__Task brief__. What is needed is an exact copy of the lines in the listing below, from the one with "Section OwnerTabMore." up to and including the one with "cbn [existsb].", with no other lines.

__Records supplied__.
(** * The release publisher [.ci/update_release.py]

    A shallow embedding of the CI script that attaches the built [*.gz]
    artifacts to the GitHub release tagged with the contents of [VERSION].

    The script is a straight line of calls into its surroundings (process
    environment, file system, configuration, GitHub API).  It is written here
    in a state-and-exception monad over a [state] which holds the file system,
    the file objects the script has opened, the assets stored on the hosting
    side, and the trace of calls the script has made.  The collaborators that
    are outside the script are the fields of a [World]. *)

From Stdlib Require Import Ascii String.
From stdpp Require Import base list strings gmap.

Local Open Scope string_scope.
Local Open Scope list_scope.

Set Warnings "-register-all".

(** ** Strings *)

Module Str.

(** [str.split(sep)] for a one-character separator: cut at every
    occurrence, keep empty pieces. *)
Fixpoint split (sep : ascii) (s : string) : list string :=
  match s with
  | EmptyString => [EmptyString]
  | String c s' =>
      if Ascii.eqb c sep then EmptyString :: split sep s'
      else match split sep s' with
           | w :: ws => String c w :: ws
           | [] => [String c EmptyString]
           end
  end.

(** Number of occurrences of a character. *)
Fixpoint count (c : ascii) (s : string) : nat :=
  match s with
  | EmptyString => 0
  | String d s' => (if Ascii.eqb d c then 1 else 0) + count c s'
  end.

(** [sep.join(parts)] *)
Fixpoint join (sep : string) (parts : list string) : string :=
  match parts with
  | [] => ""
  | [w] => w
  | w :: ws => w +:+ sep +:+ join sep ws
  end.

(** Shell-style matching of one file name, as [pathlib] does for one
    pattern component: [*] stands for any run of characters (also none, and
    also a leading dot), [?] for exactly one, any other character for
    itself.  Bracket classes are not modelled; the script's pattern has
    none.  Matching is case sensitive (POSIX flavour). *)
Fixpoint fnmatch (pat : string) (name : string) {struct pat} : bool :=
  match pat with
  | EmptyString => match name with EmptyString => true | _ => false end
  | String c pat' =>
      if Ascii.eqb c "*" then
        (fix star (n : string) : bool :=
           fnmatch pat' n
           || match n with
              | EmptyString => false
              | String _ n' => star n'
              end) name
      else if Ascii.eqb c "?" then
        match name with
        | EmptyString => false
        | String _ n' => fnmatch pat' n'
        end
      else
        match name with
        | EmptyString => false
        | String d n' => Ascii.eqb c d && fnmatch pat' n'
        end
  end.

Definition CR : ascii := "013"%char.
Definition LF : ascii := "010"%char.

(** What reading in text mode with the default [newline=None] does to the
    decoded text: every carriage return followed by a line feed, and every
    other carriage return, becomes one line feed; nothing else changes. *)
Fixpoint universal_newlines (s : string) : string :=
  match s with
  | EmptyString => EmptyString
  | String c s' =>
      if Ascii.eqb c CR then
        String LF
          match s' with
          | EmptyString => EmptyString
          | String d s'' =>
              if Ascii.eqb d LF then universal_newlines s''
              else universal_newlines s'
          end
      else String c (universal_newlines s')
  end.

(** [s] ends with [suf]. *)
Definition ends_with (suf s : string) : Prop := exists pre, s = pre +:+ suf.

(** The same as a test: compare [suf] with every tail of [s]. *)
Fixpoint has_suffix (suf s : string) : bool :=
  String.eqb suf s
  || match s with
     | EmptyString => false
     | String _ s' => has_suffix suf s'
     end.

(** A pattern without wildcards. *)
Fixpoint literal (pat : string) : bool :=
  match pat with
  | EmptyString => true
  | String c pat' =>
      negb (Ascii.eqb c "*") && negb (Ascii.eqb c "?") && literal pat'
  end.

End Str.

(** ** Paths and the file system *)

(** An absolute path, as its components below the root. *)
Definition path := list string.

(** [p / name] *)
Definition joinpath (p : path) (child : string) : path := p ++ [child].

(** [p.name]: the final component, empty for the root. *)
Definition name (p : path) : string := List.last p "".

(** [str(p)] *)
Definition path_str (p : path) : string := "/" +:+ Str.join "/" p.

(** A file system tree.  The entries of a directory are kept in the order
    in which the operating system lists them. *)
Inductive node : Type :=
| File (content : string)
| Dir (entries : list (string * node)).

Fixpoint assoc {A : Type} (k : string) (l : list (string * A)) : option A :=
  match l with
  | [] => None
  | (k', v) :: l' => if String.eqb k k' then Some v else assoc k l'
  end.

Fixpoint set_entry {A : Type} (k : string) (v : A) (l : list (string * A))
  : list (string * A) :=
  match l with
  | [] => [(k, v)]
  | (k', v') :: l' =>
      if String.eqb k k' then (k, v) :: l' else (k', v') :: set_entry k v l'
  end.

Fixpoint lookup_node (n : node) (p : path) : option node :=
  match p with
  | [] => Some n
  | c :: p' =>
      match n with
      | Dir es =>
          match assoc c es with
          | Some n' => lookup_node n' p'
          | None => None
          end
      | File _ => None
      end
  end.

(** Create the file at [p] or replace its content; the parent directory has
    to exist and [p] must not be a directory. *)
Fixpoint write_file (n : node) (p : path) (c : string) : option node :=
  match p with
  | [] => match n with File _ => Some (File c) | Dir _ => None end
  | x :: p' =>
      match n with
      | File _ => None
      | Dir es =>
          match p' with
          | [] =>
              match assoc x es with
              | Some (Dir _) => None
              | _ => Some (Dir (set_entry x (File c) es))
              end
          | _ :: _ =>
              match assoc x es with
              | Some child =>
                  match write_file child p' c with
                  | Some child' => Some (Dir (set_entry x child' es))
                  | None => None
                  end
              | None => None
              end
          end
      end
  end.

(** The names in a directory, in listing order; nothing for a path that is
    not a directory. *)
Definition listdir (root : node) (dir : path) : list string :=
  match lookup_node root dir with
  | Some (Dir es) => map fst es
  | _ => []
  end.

==

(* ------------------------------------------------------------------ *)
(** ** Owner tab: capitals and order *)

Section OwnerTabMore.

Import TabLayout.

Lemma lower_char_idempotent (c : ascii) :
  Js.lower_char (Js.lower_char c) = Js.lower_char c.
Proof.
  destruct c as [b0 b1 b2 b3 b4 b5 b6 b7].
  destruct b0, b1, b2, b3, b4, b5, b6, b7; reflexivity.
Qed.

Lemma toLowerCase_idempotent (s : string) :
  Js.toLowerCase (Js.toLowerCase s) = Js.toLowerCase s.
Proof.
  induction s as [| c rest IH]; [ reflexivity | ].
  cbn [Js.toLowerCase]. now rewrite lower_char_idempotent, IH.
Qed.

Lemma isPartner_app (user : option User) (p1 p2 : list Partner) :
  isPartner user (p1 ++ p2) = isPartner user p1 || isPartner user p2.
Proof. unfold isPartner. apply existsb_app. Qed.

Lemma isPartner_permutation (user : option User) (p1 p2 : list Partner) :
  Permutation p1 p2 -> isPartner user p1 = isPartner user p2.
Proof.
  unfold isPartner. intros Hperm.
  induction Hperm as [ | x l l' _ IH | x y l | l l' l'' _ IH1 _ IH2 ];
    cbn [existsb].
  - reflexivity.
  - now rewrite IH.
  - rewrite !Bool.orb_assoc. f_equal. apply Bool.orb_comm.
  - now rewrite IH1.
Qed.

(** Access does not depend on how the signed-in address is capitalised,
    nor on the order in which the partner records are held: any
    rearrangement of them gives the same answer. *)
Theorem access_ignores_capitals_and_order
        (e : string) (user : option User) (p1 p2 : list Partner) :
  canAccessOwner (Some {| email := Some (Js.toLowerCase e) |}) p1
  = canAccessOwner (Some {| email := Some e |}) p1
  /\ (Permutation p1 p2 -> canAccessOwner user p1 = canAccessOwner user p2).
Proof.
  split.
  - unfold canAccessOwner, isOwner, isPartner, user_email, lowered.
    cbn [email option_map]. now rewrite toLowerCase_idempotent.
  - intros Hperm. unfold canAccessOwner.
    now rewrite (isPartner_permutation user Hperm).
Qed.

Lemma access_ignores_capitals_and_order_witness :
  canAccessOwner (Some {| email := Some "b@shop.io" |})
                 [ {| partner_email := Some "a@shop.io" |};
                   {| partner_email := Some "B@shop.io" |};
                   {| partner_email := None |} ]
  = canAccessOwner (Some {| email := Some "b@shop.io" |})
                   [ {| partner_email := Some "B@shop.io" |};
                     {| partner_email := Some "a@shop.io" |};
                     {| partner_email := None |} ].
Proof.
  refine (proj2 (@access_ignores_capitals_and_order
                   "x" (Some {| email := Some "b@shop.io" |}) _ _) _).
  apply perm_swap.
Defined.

__Written solution__.
Section OwnerTabMore.

Import TabLayout.

Lemma lower_char_idempotent (c : ascii) :
  Js.lower_char (Js.lower_char c) = Js.lower_char c.
Proof.
  destruct c as [b0 b1 b2 b3 b4 b5 b6 b7].
  destruct b0, b1, b2, b3, b4, b5, b6, b7; reflexivity.
Qed.

Lemma toLowerCase_idempotent (s : string) :
  Js.toLowerCase (Js.toLowerCase s) = Js.toLowerCase s.
Proof.
  induction s as [| c rest IH]; [ reflexivity | ].
  cbn [Js.toLowerCase]. now rewrite lower_char_idempotent, IH.
Qed.

Lemma isPartner_app (user : option User) (p1 p2 : list Partner) :
  isPartner user (p1 ++ p2) = isPartner user p1 || isPartner user p2.
Proof. unfold isPartner. apply existsb_app. Qed.

Lemma isPartner_permutation (user : option User) (p1 p2 : list Partner) :
  Permutation p1 p2 -> isPartner user p1 = isPartner user p2.
Proof.
  unfold isPartner. intros Hperm.
  induction Hperm as [ | x l l' _ IH | x y l | l l' l'' _ IH1 _ IH2 ];
    cbn [existsb].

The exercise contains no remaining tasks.